START Records supplied
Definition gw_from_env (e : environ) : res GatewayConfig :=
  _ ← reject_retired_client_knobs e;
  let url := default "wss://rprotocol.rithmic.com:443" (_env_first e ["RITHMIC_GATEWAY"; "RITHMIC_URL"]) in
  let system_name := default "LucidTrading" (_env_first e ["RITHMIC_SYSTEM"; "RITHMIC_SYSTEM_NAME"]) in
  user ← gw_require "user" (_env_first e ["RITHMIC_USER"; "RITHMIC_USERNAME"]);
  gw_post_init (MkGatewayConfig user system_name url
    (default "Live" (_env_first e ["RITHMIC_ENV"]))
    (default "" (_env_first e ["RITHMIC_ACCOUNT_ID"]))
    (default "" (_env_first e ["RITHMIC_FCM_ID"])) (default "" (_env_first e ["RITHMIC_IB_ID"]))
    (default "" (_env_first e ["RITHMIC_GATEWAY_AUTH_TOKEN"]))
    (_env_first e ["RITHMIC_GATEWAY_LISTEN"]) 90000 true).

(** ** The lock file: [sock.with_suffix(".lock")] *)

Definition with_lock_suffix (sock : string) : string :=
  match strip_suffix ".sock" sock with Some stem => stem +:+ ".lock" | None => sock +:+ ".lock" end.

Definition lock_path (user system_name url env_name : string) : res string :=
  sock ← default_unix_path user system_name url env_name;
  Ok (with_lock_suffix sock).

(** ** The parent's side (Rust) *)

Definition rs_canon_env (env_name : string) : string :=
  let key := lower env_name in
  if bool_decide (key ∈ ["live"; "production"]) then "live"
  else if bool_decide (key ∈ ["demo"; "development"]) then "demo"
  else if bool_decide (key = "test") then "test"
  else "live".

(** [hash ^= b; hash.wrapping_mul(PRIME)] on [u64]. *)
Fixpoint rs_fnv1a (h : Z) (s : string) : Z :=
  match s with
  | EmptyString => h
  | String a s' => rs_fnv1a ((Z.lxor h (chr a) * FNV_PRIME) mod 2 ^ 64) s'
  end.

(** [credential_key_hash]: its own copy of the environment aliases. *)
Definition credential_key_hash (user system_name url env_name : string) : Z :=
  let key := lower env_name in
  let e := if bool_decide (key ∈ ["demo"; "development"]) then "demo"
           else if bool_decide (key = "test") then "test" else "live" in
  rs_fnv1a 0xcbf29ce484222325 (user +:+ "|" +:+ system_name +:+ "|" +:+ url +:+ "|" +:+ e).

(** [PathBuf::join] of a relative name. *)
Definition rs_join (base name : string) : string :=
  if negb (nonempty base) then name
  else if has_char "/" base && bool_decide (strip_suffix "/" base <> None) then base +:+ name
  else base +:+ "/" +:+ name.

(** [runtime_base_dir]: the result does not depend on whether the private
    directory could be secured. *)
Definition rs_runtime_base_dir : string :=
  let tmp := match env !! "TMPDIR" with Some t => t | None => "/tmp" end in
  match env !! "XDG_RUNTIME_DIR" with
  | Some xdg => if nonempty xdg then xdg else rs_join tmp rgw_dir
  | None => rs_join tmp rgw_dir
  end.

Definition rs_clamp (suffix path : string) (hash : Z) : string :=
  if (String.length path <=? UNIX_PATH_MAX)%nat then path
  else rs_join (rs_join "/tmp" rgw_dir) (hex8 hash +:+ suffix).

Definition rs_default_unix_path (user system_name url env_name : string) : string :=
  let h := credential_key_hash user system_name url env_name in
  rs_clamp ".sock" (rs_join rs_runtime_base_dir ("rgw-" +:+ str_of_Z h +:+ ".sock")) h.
END Records supplied
START Records supplied
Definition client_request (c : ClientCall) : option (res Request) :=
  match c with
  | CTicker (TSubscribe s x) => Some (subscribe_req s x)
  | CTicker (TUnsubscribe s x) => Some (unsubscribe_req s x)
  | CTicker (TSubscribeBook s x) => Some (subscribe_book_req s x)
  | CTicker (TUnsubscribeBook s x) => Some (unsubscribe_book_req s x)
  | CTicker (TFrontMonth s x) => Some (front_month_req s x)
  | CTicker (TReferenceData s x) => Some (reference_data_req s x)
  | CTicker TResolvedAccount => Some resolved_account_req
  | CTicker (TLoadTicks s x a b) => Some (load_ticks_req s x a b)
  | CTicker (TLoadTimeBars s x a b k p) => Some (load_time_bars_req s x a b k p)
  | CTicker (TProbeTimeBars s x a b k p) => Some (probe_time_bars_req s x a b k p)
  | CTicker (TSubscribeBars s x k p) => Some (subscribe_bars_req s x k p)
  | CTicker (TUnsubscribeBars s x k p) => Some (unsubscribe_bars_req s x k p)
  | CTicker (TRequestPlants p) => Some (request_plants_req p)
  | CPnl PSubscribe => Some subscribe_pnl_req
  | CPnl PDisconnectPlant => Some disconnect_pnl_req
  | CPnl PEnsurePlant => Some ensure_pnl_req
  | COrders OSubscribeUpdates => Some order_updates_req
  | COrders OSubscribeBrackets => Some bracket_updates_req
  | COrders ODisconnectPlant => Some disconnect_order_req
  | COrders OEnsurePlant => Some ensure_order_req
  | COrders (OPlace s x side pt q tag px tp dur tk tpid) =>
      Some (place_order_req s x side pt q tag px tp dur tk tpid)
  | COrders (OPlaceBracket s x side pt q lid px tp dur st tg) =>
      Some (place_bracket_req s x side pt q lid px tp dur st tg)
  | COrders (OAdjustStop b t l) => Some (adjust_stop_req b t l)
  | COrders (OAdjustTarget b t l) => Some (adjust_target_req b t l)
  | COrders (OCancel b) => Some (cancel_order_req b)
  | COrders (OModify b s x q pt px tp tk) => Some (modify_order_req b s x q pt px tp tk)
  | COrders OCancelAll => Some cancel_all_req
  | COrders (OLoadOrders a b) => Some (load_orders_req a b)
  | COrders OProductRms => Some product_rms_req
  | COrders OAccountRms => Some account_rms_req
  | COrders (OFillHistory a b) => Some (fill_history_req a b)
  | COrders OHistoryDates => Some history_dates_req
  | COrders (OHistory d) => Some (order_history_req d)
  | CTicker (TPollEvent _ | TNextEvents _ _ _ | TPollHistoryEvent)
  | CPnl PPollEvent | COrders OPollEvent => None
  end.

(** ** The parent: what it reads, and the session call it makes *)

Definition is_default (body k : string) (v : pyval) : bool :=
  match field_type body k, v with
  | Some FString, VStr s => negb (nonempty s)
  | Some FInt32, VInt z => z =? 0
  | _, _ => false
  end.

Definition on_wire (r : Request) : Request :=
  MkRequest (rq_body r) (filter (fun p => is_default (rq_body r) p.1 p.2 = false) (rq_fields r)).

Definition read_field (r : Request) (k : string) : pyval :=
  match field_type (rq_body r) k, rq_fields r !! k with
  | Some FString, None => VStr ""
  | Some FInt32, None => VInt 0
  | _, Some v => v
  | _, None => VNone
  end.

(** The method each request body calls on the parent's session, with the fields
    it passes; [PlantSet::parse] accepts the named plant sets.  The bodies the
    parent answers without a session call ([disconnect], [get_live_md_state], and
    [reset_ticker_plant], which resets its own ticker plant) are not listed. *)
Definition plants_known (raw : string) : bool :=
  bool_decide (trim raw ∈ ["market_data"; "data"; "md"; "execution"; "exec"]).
END Records supplied
Exercise brief:
Set down only the lines above that fall between the line holding "PSubscribe => Some subscribe_pnl_req" and the line holding "OAccountRms => Some account_rms_req", inclusive, keeping each exact.

Result of the task:
  | CPnl PSubscribe => Some subscribe_pnl_req
  | CPnl PDisconnectPlant => Some disconnect_pnl_req
  | CPnl PEnsurePlant => Some ensure_pnl_req
  | COrders OSubscribeUpdates => Some order_updates_req
  | COrders OSubscribeBrackets => Some bracket_updates_req
  | COrders ODisconnectPlant => Some disconnect_order_req
  | COrders OEnsurePlant => Some ensure_order_req
  | COrders (OPlace s x side pt q tag px tp dur tk tpid) =>
      Some (place_order_req s x side pt q tag px tp dur tk tpid)
  | COrders (OPlaceBracket s x side pt q lid px tp dur st tg) =>
      Some (place_bracket_req s x side pt q lid px tp dur st tg)
  | COrders (OAdjustStop b t l) => Some (adjust_stop_req b t l)
  | COrders (OAdjustTarget b t l) => Some (adjust_target_req b t l)
  | COrders (OCancel b) => Some (cancel_order_req b)
  | COrders (OModify b s x q pt px tp tk) => Some (modify_order_req b s x q pt px tp tk)
  | COrders OCancelAll => Some cancel_all_req
  | COrders (OLoadOrders a b) => Some (load_orders_req a b)
  | COrders OProductRms => Some product_rms_req
  | COrders OAccountRms => Some account_rms_req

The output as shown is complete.